*** Opening of Records to use ***

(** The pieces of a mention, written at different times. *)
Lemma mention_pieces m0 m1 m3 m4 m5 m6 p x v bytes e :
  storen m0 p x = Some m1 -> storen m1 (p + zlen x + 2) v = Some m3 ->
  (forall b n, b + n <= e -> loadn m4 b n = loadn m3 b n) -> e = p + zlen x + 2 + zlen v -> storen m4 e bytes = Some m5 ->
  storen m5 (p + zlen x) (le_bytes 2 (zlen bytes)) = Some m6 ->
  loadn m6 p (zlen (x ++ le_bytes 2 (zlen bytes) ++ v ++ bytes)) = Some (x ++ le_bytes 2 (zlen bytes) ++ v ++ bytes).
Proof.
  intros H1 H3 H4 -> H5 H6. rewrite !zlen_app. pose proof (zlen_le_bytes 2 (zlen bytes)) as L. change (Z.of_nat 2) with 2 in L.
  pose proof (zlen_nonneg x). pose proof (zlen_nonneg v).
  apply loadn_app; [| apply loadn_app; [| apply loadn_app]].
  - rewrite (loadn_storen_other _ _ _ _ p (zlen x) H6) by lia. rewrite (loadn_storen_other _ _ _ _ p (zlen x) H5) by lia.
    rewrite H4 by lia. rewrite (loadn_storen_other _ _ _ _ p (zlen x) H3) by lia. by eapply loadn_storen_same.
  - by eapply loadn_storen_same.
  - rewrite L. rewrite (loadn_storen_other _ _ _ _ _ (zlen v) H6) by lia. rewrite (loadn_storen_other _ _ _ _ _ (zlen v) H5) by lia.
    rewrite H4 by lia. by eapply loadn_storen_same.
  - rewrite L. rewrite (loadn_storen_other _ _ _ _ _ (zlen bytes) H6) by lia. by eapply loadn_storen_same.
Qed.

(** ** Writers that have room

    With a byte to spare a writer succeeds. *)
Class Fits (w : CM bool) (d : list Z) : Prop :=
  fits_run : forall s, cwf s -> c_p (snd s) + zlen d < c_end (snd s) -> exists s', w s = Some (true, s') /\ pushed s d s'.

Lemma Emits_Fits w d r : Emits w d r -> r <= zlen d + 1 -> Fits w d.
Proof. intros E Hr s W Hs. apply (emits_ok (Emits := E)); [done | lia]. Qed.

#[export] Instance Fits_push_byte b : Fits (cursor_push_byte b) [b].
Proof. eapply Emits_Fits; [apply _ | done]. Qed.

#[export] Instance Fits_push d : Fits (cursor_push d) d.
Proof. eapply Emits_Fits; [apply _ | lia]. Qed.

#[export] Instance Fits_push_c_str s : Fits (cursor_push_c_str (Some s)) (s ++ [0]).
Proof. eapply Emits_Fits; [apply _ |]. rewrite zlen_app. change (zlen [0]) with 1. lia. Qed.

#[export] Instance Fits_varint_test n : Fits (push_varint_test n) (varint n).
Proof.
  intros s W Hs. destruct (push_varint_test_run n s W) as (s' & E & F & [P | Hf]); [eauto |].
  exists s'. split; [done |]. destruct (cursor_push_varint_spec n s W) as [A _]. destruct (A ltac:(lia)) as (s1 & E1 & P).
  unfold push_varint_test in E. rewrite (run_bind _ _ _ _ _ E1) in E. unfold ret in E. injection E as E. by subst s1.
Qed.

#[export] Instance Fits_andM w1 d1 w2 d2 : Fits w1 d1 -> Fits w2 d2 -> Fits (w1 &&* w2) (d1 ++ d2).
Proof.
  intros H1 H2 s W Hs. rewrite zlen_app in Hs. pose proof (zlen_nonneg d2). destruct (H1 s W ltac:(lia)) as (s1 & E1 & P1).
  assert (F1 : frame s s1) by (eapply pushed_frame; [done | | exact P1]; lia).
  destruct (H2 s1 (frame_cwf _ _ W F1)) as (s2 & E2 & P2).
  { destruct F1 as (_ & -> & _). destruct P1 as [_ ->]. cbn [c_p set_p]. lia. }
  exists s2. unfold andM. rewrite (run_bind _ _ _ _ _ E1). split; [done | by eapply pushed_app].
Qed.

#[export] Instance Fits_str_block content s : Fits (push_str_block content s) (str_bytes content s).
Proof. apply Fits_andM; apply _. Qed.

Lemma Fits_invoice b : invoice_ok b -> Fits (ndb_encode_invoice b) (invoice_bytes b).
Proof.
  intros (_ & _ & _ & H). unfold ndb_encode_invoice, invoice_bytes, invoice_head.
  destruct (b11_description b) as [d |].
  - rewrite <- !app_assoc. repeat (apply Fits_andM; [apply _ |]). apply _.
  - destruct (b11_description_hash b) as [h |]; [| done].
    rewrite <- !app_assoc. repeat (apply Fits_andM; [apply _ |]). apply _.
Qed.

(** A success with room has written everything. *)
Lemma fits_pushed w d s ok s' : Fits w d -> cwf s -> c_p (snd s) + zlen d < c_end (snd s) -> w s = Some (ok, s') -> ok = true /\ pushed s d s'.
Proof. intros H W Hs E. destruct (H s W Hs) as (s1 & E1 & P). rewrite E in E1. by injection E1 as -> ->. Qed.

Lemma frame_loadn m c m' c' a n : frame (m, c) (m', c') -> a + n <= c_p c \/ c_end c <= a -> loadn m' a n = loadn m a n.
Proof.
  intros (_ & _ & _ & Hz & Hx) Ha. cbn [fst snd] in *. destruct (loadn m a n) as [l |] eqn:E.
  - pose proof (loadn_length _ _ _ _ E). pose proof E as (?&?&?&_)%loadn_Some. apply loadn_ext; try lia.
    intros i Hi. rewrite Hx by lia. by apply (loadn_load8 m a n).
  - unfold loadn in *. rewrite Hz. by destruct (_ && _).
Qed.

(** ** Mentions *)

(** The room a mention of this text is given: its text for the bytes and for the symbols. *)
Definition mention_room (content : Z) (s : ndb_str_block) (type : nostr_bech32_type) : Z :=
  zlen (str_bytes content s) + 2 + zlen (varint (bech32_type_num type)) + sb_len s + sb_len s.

*** Close of Records to use ***
*** Opening of Records to use ***

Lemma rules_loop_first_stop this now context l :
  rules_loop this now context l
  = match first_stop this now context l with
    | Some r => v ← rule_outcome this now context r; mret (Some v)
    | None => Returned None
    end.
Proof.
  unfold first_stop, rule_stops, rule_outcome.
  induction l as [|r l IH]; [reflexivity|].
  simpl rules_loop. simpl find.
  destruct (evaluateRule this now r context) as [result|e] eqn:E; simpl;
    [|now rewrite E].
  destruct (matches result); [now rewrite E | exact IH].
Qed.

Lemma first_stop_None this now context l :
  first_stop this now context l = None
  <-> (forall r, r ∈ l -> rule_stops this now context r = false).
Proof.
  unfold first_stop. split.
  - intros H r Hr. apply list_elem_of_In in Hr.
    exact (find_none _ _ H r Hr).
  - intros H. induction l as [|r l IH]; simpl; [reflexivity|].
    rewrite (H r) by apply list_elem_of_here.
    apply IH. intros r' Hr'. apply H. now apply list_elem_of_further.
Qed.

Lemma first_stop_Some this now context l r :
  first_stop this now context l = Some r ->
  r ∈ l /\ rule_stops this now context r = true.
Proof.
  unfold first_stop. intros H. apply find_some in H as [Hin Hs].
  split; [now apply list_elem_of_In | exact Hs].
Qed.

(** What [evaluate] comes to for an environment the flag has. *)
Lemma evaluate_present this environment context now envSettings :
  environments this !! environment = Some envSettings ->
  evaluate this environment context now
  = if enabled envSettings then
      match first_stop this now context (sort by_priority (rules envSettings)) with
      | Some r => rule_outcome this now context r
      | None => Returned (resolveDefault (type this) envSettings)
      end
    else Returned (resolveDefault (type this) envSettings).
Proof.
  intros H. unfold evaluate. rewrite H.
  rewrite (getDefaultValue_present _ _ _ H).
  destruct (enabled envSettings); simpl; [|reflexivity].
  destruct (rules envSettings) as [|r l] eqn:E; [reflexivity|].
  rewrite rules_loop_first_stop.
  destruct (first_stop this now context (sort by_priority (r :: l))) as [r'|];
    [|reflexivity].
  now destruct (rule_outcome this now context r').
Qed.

*** Close of Records to use ***

- What is expected
Taking the material above, extract exactly and only the lines from the line with "- intros H." to the line with "destruct (enabled envSettings);", inclusive of both.

- Response below
  - intros H. induction l as [|r l IH]; simpl; [reflexivity|].
    rewrite (H r) by apply list_elem_of_here.
    apply IH. intros r' Hr'. apply H. now apply list_elem_of_further.
Qed.

Lemma first_stop_Some this now context l r :
  first_stop this now context l = Some r ->
  r ∈ l /\ rule_stops this now context r = true.
Proof.
  unfold first_stop. intros H. apply find_some in H as [Hin Hs].
  split; [now apply list_elem_of_In | exact Hs].
Qed.

(** What [evaluate] comes to for an environment the flag has. *)
Lemma evaluate_present this environment context now envSettings :
  environments this !! environment = Some envSettings ->
  evaluate this environment context now
  = if enabled envSettings then
      match first_stop this now context (sort by_priority (rules envSettings)) with
      | Some r => rule_outcome this now context r
      | None => Returned (resolveDefault (type this) envSettings)
      end
    else Returned (resolveDefault (type this) envSettings).
Proof.
  intros H. unfold evaluate. rewrite H.
  rewrite (getDefaultValue_present _ _ _ H).
  destruct (enabled envSettings); simpl; [|reflexivity].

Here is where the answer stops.